As well, the union is proposing teams have just one weekly padded practice during the regular season while maintaining its position on pre-season and playoff compensation as well as pensions. The CFLPA also wants the elimination of the option year from CFL contracts, except for new players.

But the most notable development was the union amending its revenue sharing stance. In its initial offer last week, the CFLPA requested 55 per cent of gross revenues from TV rights, pay TV rights, radio, Internet and any other form of broadcast or telecast of CFL games, 45 per cent of revenues from sponsorship and licensing and 40 per cent of tickets to pre-season and regular-season games, including the sale of luxury boxes, licenses and any other revenue related to the public attending at games.

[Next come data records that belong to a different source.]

Lemma invert_unfold :
  exists aug0, grepr n (n * 2) aug0 (augment n A) /\
  invert m =
    (let! aug := res_foldl (invert_col n) (seq 0 n) aug0 in
     Ok (for_n n (fun r inv => for_n n (fun c inv =>
           mset inv #r #c (mget aug #r #(c + n))) inv) (new_matrix n n))).
Proof.
  eexists. split; [apply (augment_repr n m A HA)|].
  unfold invert. now rewrite (gr_rows _ _ _ _ HA), (gr_cols _ _ _ _ HA), Nat.eqb_refl.
Qed.

Lemma extract_repr (aug : GFMatrix) (G : mat) :
  grepr n (n * 2) aug G ->
  grepr n n (for_n n (fun r inv => for_n n (fun c inv =>
           mset inv #r #c (mget aug #r #(c + n))) inv) (new_matrix n n))
    (fun r c => G r (n + c)%nat).
Proof.
  intros Ha.
  eapply grepr_ext; [|apply (fill_rows n _ (fun _ _ => f0) (fun r c => G r (n + c)%nat));
                       [apply grepr_new|lia|]].
  - intros r c Hr _. cbv beta. now rewrite (proj2 (Nat.ltb_lt _ _) Hr).
  - intros r p Hr Hp. cbv beta zeta.
    eapply grepr_ext; [|apply (fill_row n r _ (fun c => G r (n + c)%nat) p _ Hp Hr)]; [|lia|].
    + intros r' c' _ Hc'. cbv beta. entry_cases.
    + intros c p' Hc _. rewrite (gr_get _ _ _ _ Ha) by lia. now rewrite Nat.add_comm.
Qed.

(** The elimination either keeps its invariant to the last column or stops at
    a column without pivot. *)
Lemma invert_loop (aug0 : GFMatrix) :
  grepr n (n * 2) aug0 (augment n A) ->
  (exists aug G, res_foldl (invert_col n) (seq 0 n) aug0 = Ok aug
                 /\ grepr n (n * 2) aug G /\ gj_inv n A n G)
  \/ (res_foldl (invert_col n) (seq 0 n) aug0 = Throw "Matrix is singular — cannot invert"
      /\ ~ kernel_trivial n A).
Proof.
  intros H0.
  assert (H : forall k j aug G, (j + k = n)%nat -> grepr n (n * 2) aug G -> gj_inv n A j G ->
    (exists aug' G', res_foldl (invert_col n) (seq j k) aug = Ok aug'
                   /\ grepr n (n * 2) aug' G' /\ gj_inv n A n G')
    \/ (res_foldl (invert_col n) (seq j k) aug = Throw "Matrix is singular — cannot invert"
        /\ ~ kernel_trivial n A)).
  { induction k as [|k IH]; intros j aug G Hj Haug HG; simpl.
    - left. exists aug, G. assert (j = n) as -> by lia. auto.
    - pose proof (invert_col_repr n j aug G Haug ltac:(lia)) as Hstep.
      destruct (gj_step n G j) as [G'|] eqn:Es.
      + destruct Hstep as (aug' & -> & Haug'). simpl.
        apply (IH (S j) aug' G'); [lia|assumption|].
        apply (gj_step_some n A j G G'); [lia|assumption..].
      + rewrite Hstep. simpl. right. split; [reflexivity|].
        apply (gj_step_none n A j G); [lia|assumption..]. }
  apply (H n 0%nat aug0 (augment n A)); [lia|assumption|apply gj_inv_init].
Qed.

Lemma invert_spec :
  (exists inv B, invert m = Ok inv /\ grepr n n inv B
     /\ forall r c, (r < n)%nat -> (c < n)%nat -> gmul n B A r c = delta r c)
  \/ (invert m = Throw "Matrix is singular — cannot invert" /\ ~ kernel_trivial n A).
Proof.
  destruct invert_unfold as (aug0 & H0 & ->).
  destruct (invert_loop aug0 H0) as [(aug & G & -> & Haug & HG)|[-> Hk]].
  - left. eexists _, _. split; [reflexivity|]. split; [apply extract_repr, Haug|].
    intros r c Hr Hc. unfold gmul. now apply gj_final.
  - right. now split.
Qed.
End InvertSpec.

(** ** The outcome of invert *)

(** A well-formed object: the array has rows * cols bytes. *)
Definition well_formed (m : GFMatrix) : Prop :=
  length (mdata m) = (rows m * cols m)%nat /\ bytes (mdata m).

Lemma well_formed_repr (m : GFMatrix) : well_formed m ->
  grepr (rows m) (cols m) m (fun r c => to_gf (mget m #r #c)).
Proof.
  intros [Hl Hb]. constructor; auto. intros r c Hr Hc. symmetry. apply to_gf_v.
  unfold mget. rewrite flat_z, u8get_nat. apply is_byte_spec.
  unfold bytes in Hb. rewrite Forall_forall in Hb. apply Hb, nth_In. rewrite Hl. nia.
Qed.

(** A left inverse leaves no solution but zero. *)
Lemma left_inverse_kernel (n : nat) (A B : mat (F := gf)) :
  (forall r c, (r < n)%nat -> (c < n)%nat -> gmul n B A r c = delta r c) -> kernel_trivial n A.
Proof.
  intros HBA v Hv c Hc.
  transitivity (fsum n (fun k => fmul (B c k) (fsum n (fun j => fmul (A k j) (v j))))).
  - rewrite fsum_dot_assoc. rewrite (fsum_ext _ _ (fun j => fmul (delta c j) (v j))).
    + now rewrite fsum_delta.
    + intros j Hj. f_equal. now apply HBA.
  - apply fsum_zero. intros k Hk. fold (row_dot n A k v). rewrite Hv by assumption.
    apply gf_eq. change (gfv (gf_mul (B c k) (to_gf 0)) = 0). rewrite gf_mul_v. apply gfMul_0_r.
Qed.
(* ===== verification/ErasureCode.v ===== *)
(** * ErasureCode: what encode, decode, verifyShards and the distribution promise

    The code of a payload is [codeword]: row [i] of the encoding matrix times
    the data shards.  [encode] produces it, any [M] of its shards determine the
    data shards, and [decode] recovers them by inverting the selected rows. *)

From Stdlib Require Import String ZArith List Lia Bool Permutation Field.
Import ListNotations.
From S2P Require Import Prelude JsString Algebra GF256 Erasure ErasureMatrix.

Import ErasureGF.
Open Scope list_scope.
Open Scope Z_scope.

(** ** The encoding matrix *)

Definition elt (i : nat) : gf := to_gf #i.

(** Row [i] of the encoding matrix for [M] data shards. *)
Definition enc_entry (M i c : nat) : gf :=
  if (i <? M)%nat then delta i c else finv (fsub (elt i) (elt c)).

Lemma elt_v (i : nat) : (i < 256)%nat -> gfv (elt i) = #i.
Proof. intros H. apply to_gf_v. lia. Qed.

Lemma elt_inj (i j : nat) : (i < 256)%nat -> (j < 256)%nat -> elt i = elt j -> i = j.
Proof.
  intros Hi Hj E. apply (f_equal gfv) in E. rewrite !elt_v in E by assumption. lia.
Qed.

Lemma elt_sub_neq (i j : nat) : (i < 256)%nat -> (j < 256)%nat -> i <> j ->
  fsub (elt i) (elt j) <> f0.
Proof. intros Hi Hj Hne E. apply fsub_0_eq in E. now apply elt_inj in E. Qed.

Lemma gf_sub_comm (a b : gf) : fsub a b = fsub b a.
Proof.
  apply gf_eq. change (gfv (gf_add a b) = gfv (gf_add b a)). rewrite !gf_add_v.
  apply Z.lxor_comm.
Qed.

Lemma gf_mul_1_l (a : gf) : fmul f1 a = a.
Proof.
  apply gf_eq. change (gfv (gf_mul (to_gf 1) a) = gfv a). rewrite gf_mul_v.
  apply gfMul_1_l, gf_range.
Qed.

Lemma gf_mul_comm (a b : gf) : fmul a b = fmul b a.
Proof. apply (Rmul_comm (F_R f_theory)). Qed.

Lemma gf_mul_0_r (a : gf) : fmul a f0 = f0.
Proof.
  apply gf_eq. change (gfv (gf_mul a (to_gf 0)) = 0). rewrite gf_mul_v.
  apply gfMul_0_r.
Qed.

Lemma cauchy_entry (P M r c : nat) : (P + M <= 256)%nat -> (r < P)%nat -> (c < M)%nat ->
  gfDiv 1 (gfAdd #c (#M + #r)) = Ok (gfv (enc_entry M (M + r) c)).
Proof.
  intros Hb Hr Hc. change 1 with (gfv f1).
  rewrite <- (elt_v c), <- Nat2Z.inj_add, <- (elt_v (M + r)) by lia.
  rewrite gfAdd_v. change (fadd (elt c) (elt (M + r))) with (fsub (elt c) (elt (M + r))).
  rewrite gf_sub_comm, gfDiv_v by (apply elt_sub_neq; lia).
  rewrite gf_mul_1_l. unfold enc_entry. now rewrite (proj2 (Nat.ltb_ge (M + r) M)) by lia.
Qed.

Lemma buildCauchyMatrix_repr (P M : nat) : (P + M <= 256)%nat ->
  exists m, buildCauchyMatrix P M = Ok m
    /\ grepr P M m (fun r c => enc_entry M (M + r)%nat c).
Proof.
  intros Hb. unfold buildCauchyMatrix.
  assert (Hg : (GF_SIZE <? P + M)%nat = false) by (unfold GF_SIZE; bool_lia).
  rewrite Hg. eexists. split.
  - apply (res_foldl_ok _ (fun m r => for_n M (fun c m =>
      mset m #r #c (gfv (enc_entry M (M + r) c))) m)).
    intros m r Hr. apply in_seq in Hr. unfold for_n.
    apply (res_foldl_ok _ (fun m c => mset m #r #c (gfv (enc_entry M (M + r) c)))).
    intros m' c Hc. apply in_seq in Hc. now rewrite (cauchy_entry P) by lia.
  - eapply grepr_ext; [|apply (fill_rows P _ (fun _ _ => f0)
        (fun r c => enc_entry M (M + r)%nat c)); [apply grepr_new|lia|]].
    + intros r c Hr _. cbv beta. now rewrite (proj2 (Nat.ltb_lt _ _) Hr).
    + intros r p Hr Hp. cbv beta.
      eapply grepr_ext; [|apply (fill_row M r _ (enc_entry M (M + r)) p _ Hp Hr)]; [|lia|].
      * intros r' c' _ Hc'. cbv beta. entry_cases.
      * reflexivity.
Qed.

Lemma buildEncodingMatrix_repr (M P : nat) : (M + P <= 256)%nat ->
  exists m, buildEncodingMatrix M P = Ok m /\ grepr (M + P) M m (enc_entry M).
Proof.
  intros Hb. unfold buildEncodingMatrix.
  destruct (buildCauchyMatrix_repr P M ltac:(lia)) as (cm & -> & Hcm). cbn [res_bind].
  eexists. split; [reflexivity|].
  set (G0 := fun r c => if (r <? M)%nat then delta r c else f0 : gf).
  assert (H0 : grepr (M + P) M (for_n M (fun r m => mset m #r #r 1) (new_matrix (M + P) M)) G0)
    by (apply diag_repr; [lia|lia|apply grepr_new]).
  eapply grepr_ext; [|apply (for_n_inv (fun k m => grepr (M + P) M m
      (fun r c => if (r <? M + k)%nat then enc_entry M r c else f0)))].
  - intros r c Hr _. cbv beta. now rewrite (proj2 (Nat.ltb_lt _ _) Hr).
  - eapply grepr_ext; [|exact H0]. intros r c _ _. unfold G0, enc_entry.
    rewrite Nat.add_0_r. now destruct (r <? M)%nat.
  - intros r m Hr Hm. cbv beta.
    eapply grepr_ext; [|apply (fill_row M (r + M) _ (enc_entry M (M + r)) m _ Hm)];
      [|lia|lia|].
    + intros r' c' _ Hc'. cbv beta. rewrite (Nat.add_comm r M) in *. entry_cases.
    + intros c m' Hc _. cbv beta. apply (gr_get _ _ _ _ Hcm); assumption.
Qed.

Lemma buildEncodingMatrix_throws (M P : nat) : (256 < M + P)%nat ->
  exists e, buildEncodingMatrix M P = Throw e.
Proof.
  intros Hb. unfold buildEncodingMatrix, buildCauchyMatrix.
  assert (Hg : (GF_SIZE <? P + M)%nat = true) by (unfold GF_SIZE; bool_lia).
  rewrite Hg. eexists. reflexivity.
Qed.

(** ** Any M rows of the encoding matrix are independent *)

Section Selection.
Variables (M : nat) (idx : list nat).
Hypothesis Hlen : length idx = M.
Hypothesis Hnd : NoDup idx.
Hypothesis Hlt : Forall (fun i => (i < 256)%nat) idx.
Hypothesis HM : (M <= 256)%nat.

Definition listed (c : nat) : bool := existsb (Nat.eqb c) idx.

Lemma listed_In (c : nat) : listed c = true <-> In c idx.
Proof.
  unfold listed. rewrite existsb_exists. split.
  - intros (x & Hx & E). apply Nat.eqb_eq in E. now subst.
  - intros H. exists c. now rewrite Nat.eqb_refl.
Qed.

(** The data shards that are not selected, and the parity shards that are. *)
Definition missing : list nat := filter (fun c => negb (listed c)) (seq 0 M).
Definition parity_rows : list nat := filter (fun i => negb (i <? M)%nat) idx.

Lemma missing_parity_length : length parity_rows = length missing.
Proof.
  pose proof (filter_length_split (fun i => (i <? M)%nat) idx) as H1.
  pose proof (filter_length_split listed (seq 0 M)) as H2. rewrite length_seq in H2.
  assert (H3 : length (filter (fun i => (i <? M)%nat) idx) = length (filter listed (seq 0 M))).
  { apply NoDup_same_length; [now apply NoDup_filter|apply NoDup_filter, seq_NoDup|].
    intros c. rewrite !filter_In, in_seq, listed_In, Nat.ltb_lt. intuition lia. }
  unfold parity_rows, missing. lia.
Qed.

Lemma In_lt (i : nat) : In i idx -> (i < 256)%nat.
Proof. rewrite Forall_forall in Hlt. apply Hlt. Qed.

Lemma map_elt_NoDup (l : list nat) :
  NoDup l -> (forall i, In i l -> (i < 256)%nat) -> NoDup (map elt l).
Proof.
  intros Hl Hb. apply NoDup_map_inj_on; [|assumption].
  intros i j Hi Hj. apply elt_inj; auto.
Qed.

Also, the ’15 salary cap would be determined from the gross average revenue of seven CFL clubs — excluding the top and lowest-grossing franchises.

All that was absent from the newest offer.

Instead, the players proposed a “Revenue Protection Clause,” allowing for a fixed cap for at least two years. After the second, if league revenues increased by more than $12 million — excluding the Grey Cup — the two sides would renegotiate the cap or the CBA would be terminated at season’s end.

The league’s proposal stated if its revenues increased by $27 million or more in the third year, it would renegotiate the cap with the players.

“We wanted to address an issue and concern the players had (about breakout revenue),” Cohon said. “We designed an approach that allows them in the third year of the agreement, if we hit some benchmarks collectively . . . that the players would be allowed to sit down with us and renegotiate the salary cap.

“We really addressed that important point.”

But Flory said the union was surprised its “Revenue Protection Clause” was rejected.

“They’re fixated on fixing the costs of the players so we came up with a system we felt was incredibly reasonable and generous where there is a protection for guys that if revenues grow over a certain amount that we’re just going to recalibrate the cap,” Flory said. “You don’t see that (specific revenue-sharing percentage requests).

“This is our shock as to why we’re in the position we’re in, why they’re walking out of the room.”

After decades of financial woes, the CFL is enjoying economic prosperity.

It has a new contract extension with athletic apparel giant Reebok. One of its teams (Winnipeg) moved into a new stadium last season and another (Hamilton) is scheduled to do so this year, the same time expansion Ottawa will return and play at a refurbished facility.

And with attendance continuing to rise and corporate sponsorships remaining strong, the CFL is buoyed by a lucrative five-year television agreement with TSN, reportedly worth an average of $42 million annually, that kicks in this season.

That deal alone will reportedly net clubs an extra $2.7 million each this season.

There has been one players’ strike since the formation of the CFLPA in 1965. It came in ’74 and lasted three weeks during training camp before a three-year agreement was signed with no regular-season games lost.

Flory said Wednesday’s talks, especially those in the morning, were very productive and ultimately the players want to be able to concentrate on football full-time.

“We had some without prejudice talks where people talked freely and were allowed to discuss issues,” he said. “We hear, we listen, you can see our proposal (and) the movement we’ve made to try to accommodate and make a deal because we want to be on the field.

“We want to play football but it’s apparent that the other side is going to try to dictate terms to us and our guys aren’t willing to accept that.”